Kate’s Cafe, which will front on Beach Drive, opens with the original doorway from the hotel, right down to the fittings used in 1927. Inside the cafe hand hewn beams and a large brick fireplace bring the former third-floor library back to life. It’s among 95 per cent of the old building repurposed or recycled on the new project, says hotelier Walker.

“A lot of that is because we took the time to take it down,” he said. It took six months to dismantle the old hotel; six years for he and wife Shawna to develop the new one.

The project was first mired in community concerns, then expected to open last May as the venue for the 25th anniversary of the David Foster Foundation’s Miracle Weekend.

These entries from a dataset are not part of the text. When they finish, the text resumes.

Lemma stage_trade_holdings_ok s bal hs symbol side q p market bal' hs' t :
  holdings_ok hs -> (0 < q)%Q -> upper symbol = symbol ->
  stage_trade s bal hs symbol side q p market = inr (bal', hs', t) ->
  holdings_ok hs'.
Proof.
  intros Hok Hq Hu. unfold stage_trade.
  destruct (_ && _)%bool; [discriminate|].
  destruct side; simpl.
  - destruct (Qltb _ _); [discriminate|].
    destruct (hs !! symbol) as [h|] eqn:Eh.
    + destruct (Qeq_bool _ 0); [discriminate|]. intros [= <- <- <-].
      intros k h' Hk. destruct (String.eqb_spec k symbol) as [->|Hne].
      * rewrite lookup_insert_eq in Hk. injection Hk as <-. simpl.
        destruct (Hok symbol h Eh) as [Hh _]. split; [lra|done].
      * rewrite lookup_insert_ne in Hk; [|congruence]. by apply Hok in Hk.
    + intros [= <- <- <-].
      intros k h' Hk. destruct (String.eqb_spec k symbol) as [->|Hne].
      * rewrite lookup_insert_eq in Hk. injection Hk as <-. simpl. done.
      * rewrite lookup_insert_ne in Hk; [|congruence]. by apply Hok in Hk.
  - destruct (hs !! symbol) as [h|] eqn:Eh; [|discriminate].
    destruct (Qltb (h_quantity h) q) eqn:Elt; [discriminate|].
    apply Qltb_false in Elt.
    destruct (Qeq_bool (h_quantity h - q) 0) eqn:Ez; intros [= <- <- <-].
    + intros k h' Hk. destruct (String.eqb_spec k symbol) as [->|Hne].
      * by rewrite lookup_delete_eq in Hk.
      * rewrite lookup_delete_ne in Hk; [|congruence]. by apply Hok in Hk.
    + intros k h' Hk. destruct (String.eqb_spec k symbol) as [->|Hne].
      * rewrite lookup_insert_eq in Hk. injection Hk as <-. simpl.
        destruct (Hok symbol h Eh) as [_ Hs]. split; [|done].
        assert (~ (h_quantity h - q == 0)%Q) as Hnz.
        { intros Hz. apply Qeq_bool_iff in Hz. congruence. }
        apply Qle_lteq in Elt as [Elt|Elt]; [lra|]. exfalso. apply Hnz. lra.
      * rewrite lookup_insert_ne in Hk; [|congruence]. by apply Hok in Hk.
Qed.

Lemma execute_trade_holdings_ok env st now req :
  holdings_ok (holdings st) ->
  holdings_ok (holdings (execute_trade env st now req).2).
Proof.
  intros Hok. unfold execute_trade.
  destruct (Qltb 0 (tr_quantity req)) eqn:Hq; simpl; [|done].
  apply Qltb_spec in Hq.
  unfold md_get_price. destruct (quote _ _ _ _) as [p|]; [|done]. simpl.
  destruct (stage_trade _ _ _ _ _ _ _ _) as [e|[[bal' hs'] t]] eqn:Es; [done|].
  destruct (commit_ok env); [|done]. simpl.
  exact (stage_trade_holdings_ok _ _ _ _ _ _ _ _ _ _ _ Hok Hq (upper_idem _) Es).
Qed.

(** Starting from holdings that all have a positive quantity under an
    upper-case symbol, any sequence of POST /trade requests keeps it so:
    a holding sold down to 0 is deleted, never kept at 0 or below. *)
Theorem run_trades_holdings_ok env st now reqs :
  holdings_ok (holdings st) -> holdings_ok (holdings (run_trades env st now reqs)).
Proof.
  revert st. induction reqs as [|req reqs IH]; intros st Hok; simpl; [done|].
  apply IH. by apply execute_trade_holdings_ok.
Qed.

(** A stock trade whose quantity is not a whole number never executes:
    it ends with the invalid-quantity error, or with the provider error
    when the quote itself fails. *)
Theorem fractional_stock_quantity_rejected env st now req :
  detect_market (upper (tr_symbol req)) = STOCK ->
  (forall z : Z, ~ (tr_quantity req == inject_Z z)%Q) ->
  (exists d, (execute_trade env st now req).1 = inl (InvalidQuantity d))
  \/ (execute_trade env st now req).1 = inl UpstreamUnavailable.
Proof.
  intros Hm Hfrac. unfold execute_trade.
  destruct (negb _); simpl; [left; eauto|].
  unfold md_get_price. rewrite Hm.
  destruct (quote _ _ _ _) as [p|]; simpl; [|by right].
  unfold stage_trade.
  assert (Hneq : Qeq_bool (tr_quantity req) (inject_Z (py_int (tr_quantity req))) = false).
  { apply not_true_iff_false. intros H. apply Qeq_bool_iff in H. by apply (Hfrac _ H). }
  rewrite Hneq. simpl. left; eauto.
Qed.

The roof was delayed, which pushed the drywall behind schedule and eventually nixed the Foster foundation event.

“Delays are very expensive, but we’re still on budget,” Walker said of the $52 million hotel and condominium project.

The 100-room hotel and 20 luxury residences are rebuilt on the same oceanfront lot the previous hotel habited at 1175 Beach Dr. Amenities include seaside mineral pools, a fitness centre, Boathouse Spa and Baths, The Snug pub, the David Foster Foundation Theatre and a fine-dining restaurant. Staff will increase from the former 75 to about 120.

Hotel suites will also be sold as vacation condos.

“It was our solution to a very difficult economic environment. It made the difference from all other (projects) that hit the ditch,” Walker said. They’re about 25 per cent sold (50 per cent of what’s been released to date), he said. “Right now is exceedingly busy.”

The average sale is about $1,500 per square foot.

Kate’s Café, the Oak Bay Beach Hotel’s street-side café, is set to welcome its first guests for the Thanksgiving weekend.

A grand opening date has not been announced.

Plant repatriation

When the original Oak Bay Beach Hotel was deconstructed, Kevin and Shawna Walker moved a number of fully grown plants, including 50-year-old rhododendrons, from the hotel’s seaside garden to their farm on the Saanich Peninsula. Many of these mature plants will be returned to the property to be reincorporated in the landscaping.